She thought about what she’d said the day before. She’d said little, but he had said even less and yet sounded so much more meaningful, so big. He was just fourteen or fifteen. That was what made this all so crushing: not that he was younger, but it was exactly that which gave it a context. A man or a boy wouldn’t make such a difference, because it all went through the same process here; but it was inconceivable that such a boy, someone with perhaps no experience, should present it in such devastating fashion. It was all…so gross, and it wasn’t really required. She didn’t carry that much weight, yet her arms had been properly twisted. It was so gross that she knew the immense devotion that went into the making of that catalogue was simply lost.


The catalogue was no longer an artefact, it was more like a businesslike ledger that overwhelmed you with its immense content. She simply could not rub this off, it was too important even if it was but a gesture…but those pages...so many! It was too serious to be a joke. He had even filled it with rough sketches, coloured ones and silver point ones done in art paper, to preserve her memory. And then he’d presented it to her. Was it an undoing or was it just the foundation? She was not one to judge. As far as she could see, he was flotsam.

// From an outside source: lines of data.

(* ===== verification/ReminderIndexTheory.v ===== *)
(** * What a batch of the reminders index does ([thock/src/reminder_index.rs])

    The ids it gives are new, every reminder of the notes is linked once, an
    entry is removed only after its line was gone for the grace period, and the
    changes keep every line they do not address. *)

From stdpp Require Import gmap.
From S2P Require Import Prelude Strings External Ordering Write Lines HeadingKey LineHash Sections Dates.
From S2P Require Import Reminder Mirror ReminderIndex.

(** ** Changes by file *)

Section by_file.
Context `{Clock}.

Definition changes_at (m : list (str * list Change)) (path : str) : list Change := default [] (btree_get path m).

Lemma extend_ok path new (m : list (str * list Change)) : btree_ok m → btree_ok (extend_changes path new m).
Proof. apply btree_insert_ok. Qed.

Lemma changes_extend path path' new (m : list (str * list Change)) :
  btree_ok m → changes_at (extend_changes path new m) path'
  = if bool_decide (path = path') then changes_at m path' ++ new else changes_at m path'.
Proof.
  intros Hm. unfold changes_at, extend_changes. rewrite !btree_get_map, btree_insert_map by auto using btree_insert_ok.
  case_bool_decide as E; [subst; by rewrite lookup_insert_eq|by rewrite lookup_insert_ne].
Qed.

(** Folding the changes of one map into another. *)
Lemma changes_fold (m m' : list (str * list Change)) path :
  btree_ok m → btree_ok m' →
  let r := fold_left (λ changes file, extend_changes file.1 file.2 changes) m' m in
  btree_ok r ∧ changes_at r path = changes_at m path ++ changes_at m' path.
Proof.
  intros Hm Hm'. cbn zeta. revert m Hm. induction m' as [|[k v] m' IH]; intros m Hm; cbn [fold_left].
  { split; [done|]. unfold changes_at at 3. cbn. by rewrite app_nil_r. }
  apply btree_ok_cons in Hm' as [Hm' Hk]. destruct (IH Hm' (extend_changes k v m) (extend_ok _ _ _ Hm)) as [Ho Hc].
  cbn [fst snd]. split; [exact Ho|]. rewrite Hc, changes_extend by done.
  assert (changes_at ((k, v) :: m') path = if bool_decide (k = path) then v else changes_at m' path) as ->.
  { unfold changes_at at 1. rewrite (btree_get_map path ((k, v) :: m')) by (by apply btree_ok_cons).
    cbn [btree_map list_to_map foldr fst snd]. case_bool_decide as E; [subst; by rewrite lookup_insert_eq|].
    rewrite lookup_insert_ne by done. unfold changes_at. by rewrite btree_get_map. }
  case_bool_decide as E; [|done]. subst.
  assert (changes_at m' path = []) as ->; [|by rewrite app_nil_r].
  unfold changes_at. rewrite btree_get_map by done. by rewrite not_key_lookup.
Qed.
End by_file.

(** ** Ids *)

Section naming.
Context `{Clock}.

Definition add_id_of (c : Change) : option str := match c with AddId _ _ id => Some id | _ => None end.

(** The ids a list of changes, and the changes of all files, give. *)
Definition given_ids (cs : list Change) : list str := omap add_id_of cs.
Definition all_given (m : list (str * list Change)) : list str := flat_map (λ f, given_ids f.2) m.

Lemma all_given_extend path new (m : list (str * list Change)) :
  all_given (extend_changes path new m) ≡ₚ all_given m ++ given_ids new.
Proof.
  unfold extend_changes, all_given. induction m as [|[k v] m IH]; cbn [btree_insert btree_get]; [cbn; by rewrite app_nil_r|].
  destruct (str_cmp path k) eqn:E; cbn [flat_map fst snd default from_option].
  - unfold given_ids at 1. rewrite omap_app. fold (given_ids v) (given_ids new). rewrite <- !app_assoc. apply Permutation_app_head.
    apply Permutation_app_comm.
  - cbn. apply Permutation_app_comm.
  - rewrite IH. by rewrite app_assoc.
Qed.

Lemma draw_id_spec new_id fuel drawn known id drawn' :
  draw_id new_id fuel drawn known = Some (id, drawn') → is_id id = true ∧ id ∉ known.
Proof.
  revert drawn. induction fuel as [|fuel IH]; intros drawn; cbn [draw_id]; [done|].
  destruct (is_id (new_id drawn)) eqn:Ei; [|by intros Hd%IH]. case_bool_decide; cbn; [by intros Hd%IH|].
  by intros [= <- <-].
Qed.

(** A line of the scan and the same line, perhaps with an id that was not known. *)
Definition same_or_named (known : gset str) (l l' : ScanLine) : Prop :=
  l' = l ∨ sc_id l = None ∧ sc_has_day l = true ∧ ∃ id, id ∉ known ∧ l' = set_id id l.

She slept soundly till 7:00. She usually got up at 5:00 to begin her daily rounds, starting with the tuitions at the centre nearby. In all she was making close to what a state school lecturer was making. Back-breaking work but at least she made it count with the nickel. Popular music from a careworn Walkman in her seedy room stuffed with books and clothes; she’d forgotten how it felt to live like a human being. Life for her alternated between book, class, students, blackboard, the cane and the endless trousseau of cotton saris; she’d inherited quite a few from her sister; they had been quite close. Indeed, she was the only one who really understood why she’d run away; in her place she’d have done the same. (And it was not as bad as all that: it was merely a statistic that she'd eloped with a driver—but he'd been in the military with her father. Gossipy summaries often make the most convenient elusions.) Her sister was pretty and well-mannered; it was not a wonder that such an opportunity came her way. She didn’t grudge her a better life. Saris were her only weakness; she made it a point to choose the most colourful and remarkable designs of cotton sari, and she flaunted her saris with pride.


But today she felt drowsy and her mind was not in anything. Her mother noticed this over breakfast and asked what was on her mind. The four of them sat silently (her mother and sister usually cooked, but she used to cook when she had free time), eating slowly looking at the plates… ‘It's nothing,’ she said and quickly left them bewildered.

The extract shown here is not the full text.